The Mary Tyler Moore Show, the truly classic 1970s sitcom, made Valerie Harper a star. She was America's Best Friend on that show. We wanted to spend some of every Saturday night with the next door neighbor and number one gal pal to Mary Richards. Not since Lucy Ricardo and Ethel Mertz had there been such a fabulous female friendship on a sitcom. As Rhoda Morgenstern, Harper gave us the quality of wisecracking loyal and straight-shooting buddy that we were used to seeing in classic Hollywood films played by such charismatic Oscar-nominated actresses as Eve Arden and Thelma Ritter. When I was a Los Angeles kid dreaming of a television career in New York City, Rhoda Morgenstern was who I hoped most New Yorkers would be like. I think, to a degree, I became like Rhoda when I did work and live in New York. It was destiny. My sister and I both attended Marquette University in Milwaukee. The Midwest. Remember what Rhoda once said to Mary about living in the Midwest? "I thought with the cold weather, I'd keep better." After we'd done our college time and were starting our new adult lives, my youngster sister and I lived in the same apartment building. Just like the Morgenstern girls did on Valerie Harper's hit sitcom spin-off series. Friends nicknamed us "Rhoda" and "Brenda." When our mother visited from California, she and I had squabbles about my life like Rhoda and her mother did.

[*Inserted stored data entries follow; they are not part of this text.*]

(* ===== verification/Policy.v ===== *)
(** * Peer and service policy (src/kernel/core/policy.c)

    Trusted and blocked peers, allowed and denied services, and the checks
    every message passes before it is sent.  A table entry is found by its
    index.  The functions that change the policy release the lock before they
    call into the queue, the data path and discovery; those calls are the last
    component of their result, in order, and are made on the state returned. *)
From stdpp Require Import gmap.
From S2P Require Import Prelude Buffer Uapi Slots Device Peers Identity.

(** What a function calls after it has released the lock:
    [melodi_policy_state_changed] and, as the function's own return value,
    [melodi_discovery_announce]. *)
Inductive after : Set := StateChanged | Announce.

Definition melodi_policy_peer_locked (melodi : melodi_device) (node_id : melodi_node_id) (create : bool)
    : option nat :=
  match slot_search pp_active (fun e => node_eqb e.(pp_node_id) node_id) melodi.(d_policy).(y_peers) 0 None with
  | (Some index, _) => Some index
  | (None, empty) => if create then empty else None
  end.

(** The state of the entry found, if one is. *)
Definition entry_state (melodi : melodi_device) (node_id : melodi_node_id) : option Z :=
  match melodi_policy_peer_locked melodi node_id false with
  | Some index => pp_state <$> melodi.(d_policy).(y_peers) !! index
  | None => None
  end.

Definition state_is (entry : option Z) (state : Z) : bool :=
  match entry with Some s => s =? state | None => false end.

Definition melodi_policy_check_locked (melodi : melodi_device) (node_id : melodi_node_id) : result unit :=
  let entry := entry_state melodi node_id in
  if state_is entry MELODI_PEER_BLOCKED then Err EACCES else
  if (melodi.(d_policy).(y_mode) =? MELODI_POLICY_REQUIRE_TRUST) && negb (state_is entry MELODI_PEER_TRUSTED)
  then Err EACCES else Ok tt.

Definition melodi_policy_check_service_locked (melodi : melodi_device) (service : Z) (broadcast : bool)
    : result unit :=
  if broadcast && negb melodi.(d_policy).(y_broadcast_allowed) then Err EACCES else
  match find_index (fun e => e.(ps_active) && (e.(ps_service) =? service)) melodi.(d_policy).(y_services) with
  | Some index =>
      match melodi.(d_policy).(y_services) !! index with
      | Some e => if e.(ps_action) =? MELODI_POLICY_SERVICE_DENY then Err EACCES else Ok tt
      | None => Ok tt
      end
  | None => Ok tt
  end.

Definition melodi_policy_check_message_locked (melodi : melodi_device) (destination : melodi_node_id)
    (destination_service : Z) (broadcast : bool) : result unit :=
  _ ← (if negb broadcast then melodi_policy_check_locked melodi destination else Ok tt);
  melodi_policy_check_service_locked melodi destination_service broadcast.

Mom: "Isn't there any young woman that you've ever wanted to marry?"
Me: "Yes. Liza Minnelli."
Many years later, when I was a Manhattan resident, a friend set me up on a blind date. My date, Franz, was a very tall and slim and reserved German. And blond. Really blond. So blond he was almost invisible. We met for a bite to eat one night in Greenwich Village. About his youth in Germany, Franz said "I couldn't vait to get out of zee country. It vas so...provincial. I vent to Berlin." I thought to myself, "OK...if this goes to a second date, I'm painting my fingernails green. Like Liza in Cabaret." Somehow we got onto the topic of favorite TV shows and Franz suddenly became animated.
"I loved Zee Mary Tyler Show! Especially Rrrrrhoda Morgenstern!"
He replied, "Diana Ross und zee Supremes. I vas...Diana." When a German man in drag sings "Stop! In the Name of Love," I bet it sounds more like a military order than a musical plea.
Me: "Did you wear any special...make-up?"
Franz: "Nein. Eyeshadow, lipstick, wigs und gowns. Matching gowns. Lovely."
Then, with an obvious trace of lingering bitterness, he told me that they were very good but they lost the contest and the big money prize. "We lost to a man spinning plates on sticks. I am convinced zee contest vas fixed. I know it vas fixed."
See? That was exactly the kind of blind date Rhoda would've had. I never saw Franz again.
When I heard Valerie Harper on KPCC that Wednesday morning, February 13th, she was so warm, witty, wise and generous in her praise of The Mary Tyler Moore Show cast and production team. Her affection for them is in her new memoir, which she was promoting on the show. It's entitled I, Rhoda. I read some of it just last week in a San Francisco bookstore. Here's the Golden Globe and Emmy-winner's I, Rhoda book cover.
On the Feb. 13th KPCC "Take Two" news/talk show, Valerie Harper sounded energetic and carefree. Today's news that she's stricken with terminal brain cancer breaks my heart. In the late '90s, I hosted a live local nighttime cable show in New York. She was a guest one night. Besides loving her work on The Mary Tyler Moore Show and her hit spin-off, Rhoda, I'm a fan of her other TV work like the adaptation of the Pulitizer Prize-winning play, The Shadow Box. That 1980 network production co-starred Joanne Woodward and Christopher Plummer. Paul Newman directed the drama. Harper played Maggie, the wife confronting her husband's terminal illness. She played the chic gal pal to Marsha Mason's character in the film version of Neil Simon's Broadway comedy, Chapter Two. On Broadway, I saw TV's Rhoda play Prime Minister of Israel, Golda Meir. She was excellent. I want you to know that Valerie Harper was everything I hoped she'd be in person -- polite, funny, gracious, grateful to me and my TV crew. That's the spirit that made her America's Best Friend. I will certainly keep her in my prayers.